11/11/2010 - Issue 45


Share/Bookmark Where the earth screams in horror

Your calves won't thank you. But a visit to the site of man's downfall is rich and rewarding...if not a little morbid.

On the top of the Mount Kassioun's second, eastern peak, is a small and lonely mosque. Inside that small and lonely mosque is a cave. Inside the cave is a very heavy rock. A rock that has a very bloody history.

From central Damascus, our taxi driver stops where the steep incline begins and shouts out to the teenage driver of a passing pickup – an elaborately decorated Toyota 4.x4’s narrow enough to continue up the mountain. The driver – on his vegetable drop off route, motions for us to climb on the tray.

Soon we are ricketing along a steep incline, winding through the back streets of Muhajrin and Ruq-ned-dine. The houses are grouped closer here, the streets too narrow for regular cars. Washing hangs from windows and from electrical wires strung haphazardly across the cobbles streets. The blaring horns of Damascus traffic sinks below us giving way to the specific voices, doorway conversations and the shout of a children’s football game.

Eventually the road reaches a gradient threshold making even expert driving impossible. The driver helps us from the tray and motions with his fingers that we walk from here.

‘’Up up, up’’ he says, pointing to the peak where a green-blue dome is just visible. That’s where we are headed.

As the last of the mud brick houses the mountain opens up before us and our path becomes clear. A blue handrail zigzags stark against the sepia rock face for what looks like at least a kilometer.

We begin the uneven climb; a small step with the left foot and a lunge with the right, the steps too long for a comfortable momentum. As we round the first bend, we are already panting and sweating. Conversation stops in a combination of dread and determination to reach the distant white building on the peak.

Up, up, up, Damascus is seen from a new angle. The view is spectacular. Square grids of rooftops look maze-like, growing satellite dishes like cacti, and diving swallows chirp and circle around us.

We collapse when we reach the mosque and for ten minutes sit watching the skyline when a young man, caretaker and grandson of the man who built the mosque, shows us inside.

The mosque is built close to the site known as Maqam Aarbain "The Stop of the Forty", allegedly the place where the first murder was committed it is also one of only three places where it is said that all forty prophets revered by all monotheistic faiths have prayed.

At Magarat Ad-Dam, "The Cave of the Blood", the legend goes, that Cain, the first son of Adam, did smite his brother Abel in a competitive rage, causing the earth to split open in a scream of horror.

The caretaker will point out the stone tongue of the earth's gaping mouth, frozen in open dreadfulness.

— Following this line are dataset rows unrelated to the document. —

(** * Metrics computation and cross-run aggregation of the analytics
      performance tester

    A shallow embedding of
      - [analysis/dashboard_generator.py]  (module [DashboardGenerator]),
      - [analysis/dashboard-generator.py]  (module [DashboardGeneratorHyphen]),
      - [analysis/analyze_multi_run_results.py] (module [MultiRun]),
    together with the part of Python and pandas they rely on.

    Numbers: Python floats are modelled by real numbers extended with NaN
    ([pyfloat]); rounding of binary64 arithmetic is abstracted away, NaN
    propagation, pandas' [skipna] reductions and Python's exceptions are
    kept. *)

From Stdlib Require Import Reals Lra Lia List Bool Arith String Ascii
  Permutation Sorted.
Import ListNotations.

Local Open Scope R_scope.

(* ===================================================================== *)
(** ** Python: exceptions, floats, strings *)
(* ===================================================================== *)

Module Py.

(** The exceptions that the modelled code can meet. *)
Inductive exn : Type :=
| ZeroDivisionError   (* float division by zero *)
| ValueError          (* NaTType does not support timestamp *)
| KeyError
| FileNotFoundError
| YAMLError           (* yaml.safe_load on a malformed document *)
| PermissionError.

(** A computation either returns or raises. *)
Inductive result (A : Type) : Type :=
| Ok (a : A)
| Raise (e : exn).
Arguments Ok {A} a.
Arguments Raise {A} e.

Definition bind {A B : Type} (c : result A) (k : A -> result B)
  : result B :=
  match c with
  | Ok a => k a
  | Raise e => Raise e
  end.

(** A float: a real number or NaN. *)
Inductive pyfloat : Type :=
| NaN
| Fin (x : R).

Definition fsub (a b : pyfloat) : pyfloat :=
  match a, b with
  | Fin x, Fin y => Fin (x - y)
  | _, _ => NaN
  end.

(** [a / c] for a non-zero float literal [c]. *)
Definition fdiv_const (a : pyfloat) (c : R) : pyfloat :=
  match a with
  | Fin x => Fin (x / c)
  | NaN => NaN
  end.

(** [b > a] on floats: false as soon as one side is NaN. *)
Definition fgtb (b a : pyfloat) : bool :=
  match b, a with
  | Fin y, Fin x => if Rlt_dec x y then true else false
  | _, _ => false
  end.

(** The builtin [max(a, b)]: keeps [a] unless [b > a]. *)
Definition max (a b : pyfloat) : pyfloat :=
  if fgtb b a then b else a.

(** [n / d] for an [int] n and a Python [float] d: true division raises
    on a zero divisor and propagates NaN. *)
Definition truediv (n : nat) (d : pyfloat) : result pyfloat :=
  match d with
  | NaN => Ok NaN
  | Fin y => if Req_dec_T y 0 then Raise ZeroDivisionError
             else Ok (Fin (INR n / y))
  end.


(** [a < b] on floats: false as soon as one side is NaN. *)
Definition fltb (a b : pyfloat) : bool := fgtb b a.

(** The builtin [min(l)] of a non-empty list of floats: the running
    minimum is replaced by an item only when the item is smaller. *)
Definition min (l : list pyfloat) : pyfloat :=
  match l with
  | [] => NaN
  | x :: t => fold_left (fun m y => if fltb y m then y else m) t x
  end.

(** *** Strings *)

Local Open Scope string_scope.

(** [s.replace(old, new)] for a non-empty [old]: left to right, without
    overlap.  [skip] counts the characters of a match still to pass. *)
Fixpoint replace_from (skip : nat) (old new s : string) : string :=
  match s with
  | EmptyString => EmptyString
  | String c t =>
      match skip with
      | S k => replace_from k old new t
      | O =>
          if String.prefix old s
          then new ++ replace_from (String.length old - 1) old new t
          else String c (replace_from 0 old new t)
      end
  end.

Definition replace (old new s : string) : string :=
  replace_from 0 old new s.

Definition is_lower (c : ascii) : bool :=
  let n := nat_of_ascii c in (97 <=? n)%nat && (n <=? 122)%nat.
Definition is_upper (c : ascii) : bool :=
  let n := nat_of_ascii c in (65 <=? n)%nat && (n <=? 90)%nat.
Definition to_upper (c : ascii) : ascii :=
  if is_lower c then ascii_of_nat (nat_of_ascii c - 32) else c.
Definition to_lower (c : ascii) : ascii :=
  if is_upper c then ascii_of_nat (nat_of_ascii c + 32) else c.

(** [s.title()] on ASCII text: a letter that follows a letter is
    lowered, any other letter is raised. *)
Fixpoint title_from (prev_cased : bool) (s : string) : string :=
  match s with
  | EmptyString => EmptyString
  | String c t =>
      if is_lower c || is_upper c
      then String (if prev_cased then to_lower c else to_upper c)
                  (title_from true t)
      else String c (title_from false t)
  end.

Definition title (s : string) : string := title_from false s.

(** Position of the last dot of a file name, if any. *)
Fixpoint last_dot (s : string) (i : nat) (seen : option nat)
  : option nat :=
  match s with
  | EmptyString => seen
  | String c t =>
      last_dot t (S i) (if Ascii.eqb c "."%char then Some i else seen)
  end.

(** [Path(name).stem]: the name without its last suffix; a leading dot
    starts no suffix. *)
Definition stem (name : string) : string :=
  match last_dot name 0 None with
  | Some (S i) => String.substring 0 (S i) name
  | _ => name
  end.

(** [s.upper()] on ASCII text. *)
Fixpoint upper (s : string) : string :=
  match s with
  | EmptyString => EmptyString
  | String c t => String (to_upper c) (upper t)
  end.

End Py.

Notation "x <- c ;; k" := (Py.bind c (fun x => k))
  (at level 61, c at next level, right associativity).
Notation "' ( x , y ) <- c ;; k" := (Py.bind c (fun '(x, y) => k))
  (at level 61, x name, y name, c at next level, right associativity).

(* ===================================================================== *)
(** ** pandas: reductions of a Series *)
(* ===================================================================== *)

Module Pandas.
Import Py.

(** A numeric column; NaN marks a missing cell (NaT in a datetime
    column). *)
Definition Series : Type := list pyfloat.

Fixpoint dropna (s : Series) : list R :=
  match s with
  | [] => []
  | NaN :: t => dropna t
  | Fin x :: t => x :: dropna t
  end.

Definition sum (xs : list R) : R := fold_right Rplus 0 xs.

(** [Series.mean()], skipna: NaN when no value is left. *)
Definition mean (s : Series) : pyfloat :=
  match dropna s with
  | [] => NaN
  | xs => Fin (sum xs / INR (List.length xs))
  end.

(** [Series.min()] and [Series.max()], skipna. *)
Definition min (s : Series) : pyfloat :=
  match dropna s with
  | [] => NaN
  | x :: xs => Fin (fold_left Rmin xs x)
  end.

Definition max (s : Series) : pyfloat :=
  match dropna s with
  | [] => NaN
  | x :: xs => Fin (fold_left Rmax xs x)
  end.

(** [Series.std()] (ddof = 1), as nanvar computes it: the squared
    deviations from the mean, divided by [count - ddof]; NaN when
    [count - ddof <= 0]. *)
Definition std (s : Series) : pyfloat :=
  let xs := dropna s in
  let count := List.length xs in
  if (count <=? 1)%nat then NaN
  else
    let avg := sum xs / INR count in
    let sqr := sum (map (fun x => (avg - x) * (avg - x)) xs) in
    Fin (sqrt (sqr / (INR count - 1))).

Fixpoint insert (x : R) (l : list R) : list R :=
  match l with
  | [] => [x]
  | y :: t => if Rle_dec x y then x :: l else y :: insert x t
  end.

Definition sort_values (l : list R) : list R := fold_right insert [] l.

(** [Series.quantile(num/den)] with linear interpolation: the virtual
    index is [(n-1) * q]; its integer part selects the lower order
    statistic, its fractional part weighs the step to the next one. *)
Definition quantile (num den : nat) (s : Series) : pyfloat :=
  let xs := sort_values (dropna s) in
  match xs with
  | [] => NaN
  | _ =>
      let n := List.length xs in
      let pos := ((n - 1) * num)%nat in
      let lo := (pos / den)%nat in
      let hi := Nat.min (lo + 1) (n - 1) in
      let g := INR (pos mod den) / INR den in
      Fin (nth lo xs 0 + (nth hi xs 0 - nth lo xs 0) * g)
  end.

(** [Timestamp.timestamp()]: POSIX seconds of an instant kept in
    milliseconds; NaT raises. *)
Definition Timestamp_timestamp (t : pyfloat) : result R :=
  match t with
  | NaN => Raise ValueError
  | Fin ms => Ok (ms / 1000)
  end.

(** The rows at positions [skip], [skip + step], [skip + 2 * step],
    ... of [l], for a positive [step]. *)
Fixpoint every_from {A : Type} (skip step : nat) (l : list A) : list A :=
  match l with
  | [] => []
  | x :: t =>
      match skip with
      | O => x :: every_from (step - 1) step t
      | S k => every_from k step t
      end
  end.

(** [frame.iloc[::step]]: every [step]-th row from the first one on; a
    zero step is refused. *)
Definition iloc_step {A : Type} (step : nat) (l : list A) : result (list A) :=
  match step with
  | O => Raise ValueError
  | S _ => Ok (every_from 0 step l)
  end.

End Pandas.

(* ===================================================================== *)
(** ** Data model *)
(* ===================================================================== *)

(** One line of a result file.  [duration_ms] is read on successful
    records only; [timestamp] (an instant, in milliseconds) and
    [start_time] (a nanosecond counter) may be missing. *)
Record RequestRecord : Type := {
  success : bool;
  duration_ms : R;
  timestamp : option R;
  start_time : option R
}.

(** How [pd.read_json] typed the [timestamp] column: instants
    ([Timestamp]/[NaT] cells) or plain numbers (float/NaN cells). *)
Inductive ts_dtype : Type :=
| datetime64
| float64.

(** A frame of request records: its rows and the type of its
    [timestamp] column.  A column exists when a row carries the field. *)
Record DataFrame : Type := {
  rows : list RequestRecord;
  timestamp_dtype : ts_dtype
}.

(** [pd.DataFrame()] *)
Definition empty_frame : DataFrame :=
  {| rows := []; timestamp_dtype := float64 |}.

(** [df.empty] *)
Definition empty (df : DataFrame) : bool :=
  match rows df with
  | [] => true
  | _ :: _ => false
  end.

Definition is_some {A : Type} (o : option A) : bool :=
  match o with
  | Some _ => true
  | None => false
  end.

(** ['timestamp' in df.columns] *)
Definition has_timestamp_column (df : DataFrame) : bool :=
  existsb (fun r => is_some (timestamp r)) (rows df).

Definition cell (o : option R) : Py.pyfloat :=
  match o with
  | Some x => Py.Fin x
  | None => Py.NaN
  end.

(** The computed summary of one run of one variant (the dict returned by
    [calculate_detailed_metrics]); [language] is [None] when the dict has
    no such key or holds Python's [None]. *)
Record RunMetrics : Type := {
  total_requests : nat;
  success_rate : Py.pyfloat;
  avg_latency : Py.pyfloat;
  min_latency : Py.pyfloat;
  max_latency : Py.pyfloat;
  std_latency : Py.pyfloat;
  p95_latency : Py.pyfloat;
  p99_latency : Py.pyfloat;
  throughput : Py.pyfloat;
  test_duration_s : Py.pyfloat;
  language : option string
}.

(** The part of [config.yaml] that is read: [test.duration_ms]. *)
Module Yaml.
Record TestSection : Type := { duration_ms : option R }.
Record Config : Type := { test : option TestSection }.

(** What opening and parsing [config.yaml] gives: the document (None
    for an empty file) or the exception of [open] / [yaml.safe_load]. *)
Definition source : Type := Py.result (option Config).

(** [config.get('test', {}).get('duration_ms', 30000) if config
    else 30000] *)
Definition test_duration_ms (config : option Config) : R :=
  match config with
  | Some c =>
      match test c with
      | Some t =>
          match duration_ms t with
          | Some d => d
          | None => 30000
          end
      | None => 30000
      end
  | None => 30000
  end.
End Yaml.

(** An insertion-ordered [dict] with string keys. *)
Section Dict.
Context {V : Type}.

Definition dict : Type := list (string * V).

Fixpoint dict_get (k : string) (d : dict) : option V :=
  match d with
  | [] => None
  | (k', v) :: t => if String.eqb k k' then Some v else dict_get k t
  end.

(** [d[k] = v]: overwrites in place or appends. *)
Fixpoint dict_set (k : string) (v : V) (d : dict) : dict :=
  match d with
  | [] => [(k, v)]
  | (k', v') :: t =>
      if String.eqb k k' then (k, v) :: t else (k', v') :: dict_set k v t
  end.
End Dict.
Arguments dict V : clear implicits.

(** A run directory [run_N] as the analysis sees it: whether [raw/]
    exists, the size of [raw/<name>] for the files that exist, and what
    [pd.read_json(raw/<name>, lines=True)] parses from them. *)
Record RunDir : Type := {
  run_number : nat;
  raw_exists : bool;
  getsize : string -> option nat;
  read_json : string -> DataFrame
}.

(** The entry that [auto_detect_result_files] stores per variant. *)
Module FileInfo.
Record t : Type := {
  path : string;
  sdk_type : string;
  language : string;
  display_name : string
}.
End FileInfo.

The cave itself is divided into two parts: the hall of worship and the smaller cave where you can press your hand into the imprint of that of the archangel Gabriel, who held up the collapsing mountain to carry Abel's body from the cave to its nearby resting place.

From the cave ceiling, the mountain still weeps "tears", which some believe heal ocular diseases.

To really get a sense of the gruesome crime, visitors are invited to pick up the death stone, to feel the density of a stone used to crush the skull of a man.

How much is legend and how much is truth, as they say, in the eye of the beholder. But this is not a place for skepticism. It's a place to take from and build on your own set of beliefs, or simply enjoy the complexity of others.

As the caretaker tells us: "I have come up here every day for at least a couple of hours for the last 20 years."

"To pray?" I inquire

"No," he laughs, "This is where I like to practice Tai-chi."